Pelophen B is a non-taxoid binding microtubule-stabilizing agent with promising preclinical anticancer properties

Abstract

Taxanes, such as paclitaxel (PTX), stabilize microtubules and are used as a first-line therapy in multiple cancer types. Disruption of microtubule equilibrium, which plays an essential role in mitosis and cell homeostasis, ultimately results in cell death. Even though PTX is a very potent chemotherapy, its use is associated with major side effects and therapy resistance. Pelophen B (PPH), a synthetic analog of peloruside A, stabilizes microtubules through interaction with a non-taxoid binding site of β-tubulin.

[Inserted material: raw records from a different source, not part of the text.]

(** The object [{ noiseLevel, ...audioFeatures }] handed to [classify]. *)
Definition features_of (noiseLevel : Js.num) (audioFeatures : Msg.AudioFeatures)
  : SoundClassifier.Features :=
  {| SoundClassifier.noiseLevel := noiseLevel;
     SoundClassifier.lowFreqEnergy := Msg.lowFreqEnergy audioFeatures;
     SoundClassifier.midFreqEnergy := Msg.midFreqEnergy audioFeatures;
     SoundClassifier.highFreqEnergy := Msg.highFreqEnergy audioFeatures;
     SoundClassifier.volatility := Msg.volatility audioFeatures |}.

(** The value of [classifiedSoundType] once lines 181 to 192 have run. *)
Definition classifiedSoundType (soundClassifier : option SoundClassifier.t) (data : Msg.t)
  : string :=
  match soundClassifier, Msg.audioFeatures data with
  | Some sc, Some audioFeatures =>
      SoundClassifier.soundType
        (SoundClassifier.classify sc (features_of (Msg.noiseLevel data) audioFeatures))
  | _, _ => str_or_lit (Msg.soundType data) "unknown"
  end.

(** What the same lines store in [devices[deviceId]]. *)
Definition record_sound (soundClassifier : option SoundClassifier.t) (data : Msg.t)
    (deviceId : string) (devices : Assoc.t Device.t) : Assoc.t Device.t :=
  match soundClassifier, Msg.audioFeatures data with
  | Some sc, Some audioFeatures =>
      let classification :=
        SoundClassifier.classify sc (features_of (Msg.noiseLevel data) audioFeatures) in
      let devices :=
        Assoc.alter
          (Device.set_lastSoundType (Some (SoundClassifier.soundType classification)))
          deviceId devices in
      Assoc.alter (Device.set_classification (Some classification)) deviceId devices
  | _, _ =>
      if Js.truthy_str (Msg.soundType data)
      then Assoc.alter (Device.set_lastSoundType (Msg.soundType data)) deviceId devices
      else devices
  end.

(** Lines 174 to 178: the registry entry is created if missing, then four
    of its properties are assigned. *)
Definition upsert (devices : Assoc.t Device.t) (deviceId : string) (data : Msg.t)
    (ws : nat) (now : Z) : Assoc.t Device.t :=
  let devices := Assoc.ensure deviceId Device.empty devices in
  let devices := Assoc.alter (Device.set_lastSeen (Some now)) deviceId devices in
  let devices :=
    Assoc.alter (λ d, Device.set_tableId (Js.str_or (Msg.tableId data) (Device.tableId d)) d)
      deviceId devices in
  let devices := Assoc.alter (Device.set_lastNoise (Msg.noiseLevel data)) deviceId devices in
  Assoc.alter (Device.set_ws (Some ws)) deviceId devices.

(** The body of [ws.on('message', ...)] for the connection [ws], run when
    the clock reads [now].  A frame that does not parse, and [null] (whose
    destructuring throws), end in the [catch] clause, which only logs; a
    value without a truthy [deviceId] returns at the guard. *)
Definition on_message (st : State) (ws : nat) (msg : Payload) (now : Z)
  : State * list Event :=
  match msg with
  | None => (st, [])
  | Some JsonNull => (st, [])
  | Some JsonOther => (st, [])
  | Some (JsonObject data) =>
      match Msg.deviceId data with
      | None => (st, [])
      | Some deviceId =>
          if String.eqb deviceId "" then (st, []) else
          let devices := upsert (devices st) deviceId data ws now in
          let classified := classifiedSoundType (soundClassifier st) data in
          let devices := record_sound (soundClassifier st) data deviceId devices in
          let dataToSend :=
            device_data deviceId (Msg.tableId data) (Msg.noiseLevel data) classified
              (Js.time_or (Msg.timestamp data) now) in
          let alert :=
            if Js.ge (Msg.noiseLevel data) (Some NOISE_THRESHOLD)
            then [noise_exceed deviceId
                    (Assoc.lookup deviceId devices ≫= Device.tableId)
                    (Msg.noiseLevel data) classified
                    (Js.time_or (Msg.timestamp data) now)]
            else [] in
          (set_devices devices st,
           (dataToSend :: alert ++ checkForMismatch devices deviceId)%list)
      end
  end.

(** ** [main.js]: the periodic sweep *)

(** The test of the inactivity loop on one entry: entries without a
    truthy [lastSeen] are skipped. *)
Definition inactive (now : Z) (dev : Device.t) : bool :=
  match Device.lastSeen dev with
  | None => false
  | Some lastSeen =>
      if (lastSeen =? 0)%Z then false else (INACTIVITY_MS <? now - lastSeen)%Z
  end.

(** The loop over [Object.entries(devices)]. *)
Definition inactivity_sweep (devices : Assoc.t Device.t) (now : Z) : list Event :=
  omap (λ e, if inactive now e.2 then Some (device_offline e.1 (Device.tableId e.2)) else None)
    devices.

(** [wss.clients.forEach]: a connection whose flag is false is terminated
    (the server drops it from [clients] when its socket closes); the flag
    of the others is cleared before they are pinged. *)
Definition liveness_sweep (clients : gmap nat bool) : gmap nat bool :=
  omap (λ isAlive : bool, if isAlive then Some false else None) clients.

(** What reaches the outside: an event sent to the renderer, a ping or a
    forced termination of a connection. *)
Inductive Effect :=
  | send (e : Event)
  | ping (ws : nat)
  | terminate (ws : nat).

Definition probes (clients : gmap nat bool) : list Effect :=
  (λ c : nat * bool, if c.2 then ping c.1 else terminate c.1) <$> map_to_list clients.

(** [if (mainWindow) mainWindow.webContents.send(...)], for each event. *)
Definition forward (st : State) (events : list Event) : list Effect :=
  if mainWindow st then send <$> events else [].

(** The callback given to [setInterval]. *)
Definition on_interval (st : State) (now : Z) : State * list Event :=
  (set_clients (liveness_sweep (clients st)) st, inactivity_sweep (devices st) now).

(** ** The server as a transition system *)

Inductive Input :=
  | connection (ws : nat)
  | pong (ws : nat)
  | message (ws : nat) (msg : Payload) (now : Z)
  | close (ws : nat)
  | error (ws : nat)
  | interval (now : Z)
  | window_closed.

Definition step (st : State) (i : Input) : State * list Effect :=
  match i with
  | connection ws => (set_clients (<[ws := true]> (clients st)) st, [])
  | pong ws => (set_clients (alter (λ _, true) ws (clients st)) st, [])
  | message ws msg now =>
      let r := on_message st ws msg now in (r.1, forward st r.2)
  | close ws => (set_clients (delete ws (clients st)) st, [])
  | error ws => (st, [])
  | interval now =>
      let r := on_interval st now in (r.1, (forward st r.2 ++ probes (clients st))%list)
  | window_closed => (set_mainWindow false st, [])
  end.

Definition run (st : State) (inputs : list Input) : State :=
  foldl (λ s i, (step s i).1) st inputs.

(** The state when the server starts listening: [window] tells whether
    [createWindow] succeeded, [trained] whether [initialize()] did. *)
Definition init (window trained : bool) : State :=
  {| devices := []; clients := ∅; mainWindow := window;
     soundClassifier := Some {| SoundClassifier.initialized := trained |} |}.

(** [Date.now()] counts milliseconds from 1970: every reading is positive. *)
Definition clock_ok (i : Input) : Prop :=
  match i with
  | message _ _ now | interval now => (0 < now)%Z
  | _ => True
  end.

Inductive reachable : State → Prop :=
  | reachable_init window trained : reachable (init window trained)
  | reachable_step st i : reachable st → clock_ok i → reachable (step st i).1.

(** ** Vocabulary of the statements *)

(** The worked input of the specification's test section: noise 80, low
    and high band 0.5, volatility 0.9, no mid band. *)
Definition c5_input : SoundClassifier.Rules.Inputs :=
  SoundClassifier.Rules.fill
    (Some 80%float) (Some 0.5%float) None (Some 0.5%float) (Some 0.9%float).

(** The property [deviceId] the handler finds in a frame, if any. *)
Definition deviceId_of (msg : Payload) : option string :=
  match msg with
  | Some (JsonObject data) => Msg.deviceId data
  | _ => None
  end.

(** A frame is accepted for [deviceId] when it parses to the object [data]
    and [data.deviceId] is that non-empty string. *)
Definition accepts (msg : Payload) (deviceId : string) (data : Msg.t) : Prop :=
  msg = Some (JsonObject data) ∧ Msg.deviceId data = Some deviceId ∧ deviceId ≠ "".

(** The entry that lines 174 to 178 leave for a device whose entry was
    [old] (or [{}] when there was none). *)
Definition upserted (old : Device.t) (data : Msg.t) (ws : nat) (now : Z) : Device.t :=
  {| Device.lastSeen := Some now;
     Device.tableId := Js.str_or (Msg.tableId data) (Device.tableId old);
     Device.lastNoise := Msg.noiseLevel data;
     Device.ws := Some ws;
     Device.lastSoundType := Device.lastSoundType old;
     Device.classification := Device.classification old |}.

We evaluated the anticancer effect of PPH in a variety of tumor types by using established cell lines, early-passage cultures and ex vivo tumor-derived cultures that preserve the 3D architecture of the tumor microenvironment. PPH significantly blocks colony formation capacity, reduces viability and exerts additivity with PTX. Interestingly, PPH overcomes resistance to PTX. Mechanistically, PPH induces a G2/M cell cycle arrest and increases the presence of tubulin polymerization promoting protein (TPPP), inducing lysine 40 acetylation of α-tubulin. Although, results induced by paclitaxel or PPH are concordant, PPH's unique microtubule binding mechanism enables PTX additivity and ensures overcoming PTX-induced resistance. In conclusion, PPH results in remarkable anti-cancer activity in a range of preclinical models supporting further clinical investigation of PPH as a therapeutic anticancer agent.